How to complete this task – Please retype the listing below exactly, from its opening line through the line where "cbn [ConsciousnessTestSuite.average_score]. intros" appears.

Data for review –
-- -- --

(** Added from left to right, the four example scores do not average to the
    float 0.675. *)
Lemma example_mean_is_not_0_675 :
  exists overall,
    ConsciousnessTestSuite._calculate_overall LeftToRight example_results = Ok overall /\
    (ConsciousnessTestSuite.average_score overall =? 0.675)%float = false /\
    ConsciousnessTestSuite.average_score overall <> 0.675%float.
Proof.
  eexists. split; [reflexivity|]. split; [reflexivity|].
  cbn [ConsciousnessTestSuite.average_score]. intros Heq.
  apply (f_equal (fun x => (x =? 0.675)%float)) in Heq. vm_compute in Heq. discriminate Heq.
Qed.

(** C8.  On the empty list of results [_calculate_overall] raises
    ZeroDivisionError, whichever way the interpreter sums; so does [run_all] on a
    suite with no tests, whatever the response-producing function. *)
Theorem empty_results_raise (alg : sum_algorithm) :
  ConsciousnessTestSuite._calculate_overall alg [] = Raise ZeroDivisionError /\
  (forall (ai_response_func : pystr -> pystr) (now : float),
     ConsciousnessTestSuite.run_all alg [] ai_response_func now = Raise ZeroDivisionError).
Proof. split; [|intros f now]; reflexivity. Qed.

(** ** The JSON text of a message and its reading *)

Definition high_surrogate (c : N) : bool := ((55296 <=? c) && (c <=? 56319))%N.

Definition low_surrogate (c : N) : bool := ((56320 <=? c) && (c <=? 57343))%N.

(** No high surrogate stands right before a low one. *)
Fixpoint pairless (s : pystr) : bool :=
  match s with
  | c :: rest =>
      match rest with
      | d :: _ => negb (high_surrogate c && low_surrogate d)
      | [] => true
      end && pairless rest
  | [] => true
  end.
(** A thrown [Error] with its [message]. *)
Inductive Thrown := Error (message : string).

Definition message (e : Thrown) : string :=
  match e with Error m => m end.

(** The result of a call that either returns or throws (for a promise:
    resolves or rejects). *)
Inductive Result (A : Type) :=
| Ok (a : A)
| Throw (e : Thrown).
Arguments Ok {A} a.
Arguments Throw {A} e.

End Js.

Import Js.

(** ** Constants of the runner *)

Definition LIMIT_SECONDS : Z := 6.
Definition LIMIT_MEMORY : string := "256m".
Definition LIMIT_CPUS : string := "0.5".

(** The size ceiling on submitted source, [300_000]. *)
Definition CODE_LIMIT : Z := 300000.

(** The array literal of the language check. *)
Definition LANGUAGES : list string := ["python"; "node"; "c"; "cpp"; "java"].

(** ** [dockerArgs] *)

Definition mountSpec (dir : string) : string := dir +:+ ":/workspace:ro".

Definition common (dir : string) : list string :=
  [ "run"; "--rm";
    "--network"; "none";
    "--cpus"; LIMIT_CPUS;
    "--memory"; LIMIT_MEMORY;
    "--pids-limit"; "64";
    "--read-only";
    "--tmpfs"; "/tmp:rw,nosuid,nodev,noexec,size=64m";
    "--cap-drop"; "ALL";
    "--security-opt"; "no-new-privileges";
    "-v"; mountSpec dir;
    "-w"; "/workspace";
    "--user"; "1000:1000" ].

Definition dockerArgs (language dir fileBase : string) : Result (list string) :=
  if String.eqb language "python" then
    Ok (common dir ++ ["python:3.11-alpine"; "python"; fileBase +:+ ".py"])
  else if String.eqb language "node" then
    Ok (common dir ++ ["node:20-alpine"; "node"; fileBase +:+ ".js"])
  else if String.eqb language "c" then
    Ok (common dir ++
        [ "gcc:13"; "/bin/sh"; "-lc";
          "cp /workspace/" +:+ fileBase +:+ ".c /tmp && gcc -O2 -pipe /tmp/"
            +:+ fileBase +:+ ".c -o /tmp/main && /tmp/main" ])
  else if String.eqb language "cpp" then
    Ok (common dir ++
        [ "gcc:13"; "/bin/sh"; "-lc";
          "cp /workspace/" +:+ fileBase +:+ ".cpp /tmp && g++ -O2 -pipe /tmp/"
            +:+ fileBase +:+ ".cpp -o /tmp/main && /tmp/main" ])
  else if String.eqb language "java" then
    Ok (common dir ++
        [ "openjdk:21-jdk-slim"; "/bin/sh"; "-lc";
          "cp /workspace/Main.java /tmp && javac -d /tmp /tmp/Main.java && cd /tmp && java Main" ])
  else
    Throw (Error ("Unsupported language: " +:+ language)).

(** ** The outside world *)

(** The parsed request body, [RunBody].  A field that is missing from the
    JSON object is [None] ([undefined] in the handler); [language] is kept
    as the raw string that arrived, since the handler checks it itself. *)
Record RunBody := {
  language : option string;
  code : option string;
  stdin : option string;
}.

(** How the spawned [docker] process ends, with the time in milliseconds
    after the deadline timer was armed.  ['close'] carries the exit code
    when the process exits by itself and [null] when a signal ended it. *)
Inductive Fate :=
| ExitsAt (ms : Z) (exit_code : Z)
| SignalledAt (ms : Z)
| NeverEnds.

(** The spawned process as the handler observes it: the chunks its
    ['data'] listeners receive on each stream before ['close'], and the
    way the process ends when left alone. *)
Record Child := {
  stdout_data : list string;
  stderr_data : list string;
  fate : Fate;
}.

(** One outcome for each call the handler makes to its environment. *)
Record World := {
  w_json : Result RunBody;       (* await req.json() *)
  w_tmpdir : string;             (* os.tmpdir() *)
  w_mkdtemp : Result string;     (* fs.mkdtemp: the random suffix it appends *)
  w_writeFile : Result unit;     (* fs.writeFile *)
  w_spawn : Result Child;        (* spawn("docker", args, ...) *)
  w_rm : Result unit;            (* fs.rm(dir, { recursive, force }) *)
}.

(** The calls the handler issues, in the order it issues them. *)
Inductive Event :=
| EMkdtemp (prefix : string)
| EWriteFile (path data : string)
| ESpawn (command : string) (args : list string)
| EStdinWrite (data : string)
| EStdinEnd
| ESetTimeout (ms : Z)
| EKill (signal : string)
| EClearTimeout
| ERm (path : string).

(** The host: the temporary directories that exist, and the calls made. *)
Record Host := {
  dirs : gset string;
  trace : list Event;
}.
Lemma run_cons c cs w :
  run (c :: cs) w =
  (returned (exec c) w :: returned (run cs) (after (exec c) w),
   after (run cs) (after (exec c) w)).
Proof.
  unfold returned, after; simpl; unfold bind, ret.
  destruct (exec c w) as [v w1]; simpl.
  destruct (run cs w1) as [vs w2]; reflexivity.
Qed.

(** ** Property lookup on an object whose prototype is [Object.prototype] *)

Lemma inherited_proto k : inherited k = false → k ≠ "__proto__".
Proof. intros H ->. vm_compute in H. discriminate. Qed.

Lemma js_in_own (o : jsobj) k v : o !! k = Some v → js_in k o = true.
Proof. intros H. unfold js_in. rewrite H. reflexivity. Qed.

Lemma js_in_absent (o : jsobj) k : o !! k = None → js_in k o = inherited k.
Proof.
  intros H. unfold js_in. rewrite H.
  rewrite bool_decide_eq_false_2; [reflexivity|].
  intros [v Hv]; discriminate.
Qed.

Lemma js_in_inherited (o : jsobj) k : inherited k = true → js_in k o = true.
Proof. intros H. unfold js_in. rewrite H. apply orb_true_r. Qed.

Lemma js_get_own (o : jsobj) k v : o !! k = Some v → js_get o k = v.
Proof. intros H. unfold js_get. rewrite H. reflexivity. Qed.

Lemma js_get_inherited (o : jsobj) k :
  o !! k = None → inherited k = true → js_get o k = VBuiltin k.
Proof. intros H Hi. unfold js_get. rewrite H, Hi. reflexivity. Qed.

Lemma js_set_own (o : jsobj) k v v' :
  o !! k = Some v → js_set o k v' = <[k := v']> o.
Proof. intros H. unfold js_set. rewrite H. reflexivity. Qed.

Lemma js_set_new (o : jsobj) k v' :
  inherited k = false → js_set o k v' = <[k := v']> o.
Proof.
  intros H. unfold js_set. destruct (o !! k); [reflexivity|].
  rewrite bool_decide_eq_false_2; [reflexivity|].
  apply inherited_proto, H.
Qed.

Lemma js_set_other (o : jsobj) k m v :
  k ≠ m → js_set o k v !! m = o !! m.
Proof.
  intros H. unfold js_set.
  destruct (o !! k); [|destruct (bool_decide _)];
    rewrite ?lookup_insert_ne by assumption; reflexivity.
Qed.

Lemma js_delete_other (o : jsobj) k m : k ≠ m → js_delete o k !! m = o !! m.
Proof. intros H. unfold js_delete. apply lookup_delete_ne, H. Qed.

-- -- --

Answer section –
(** Added from left to right, the four example scores do not average to the
    float 0.675. *)
Lemma example_mean_is_not_0_675 :
  exists overall,
    ConsciousnessTestSuite._calculate_overall LeftToRight example_results = Ok overall /\
    (ConsciousnessTestSuite.average_score overall =? 0.675)%float = false /\
    ConsciousnessTestSuite.average_score overall <> 0.675%float.
Proof.
  eexists. split; [reflexivity|]. split; [reflexivity|].
  cbn [ConsciousnessTestSuite.average_score]. intros Heq.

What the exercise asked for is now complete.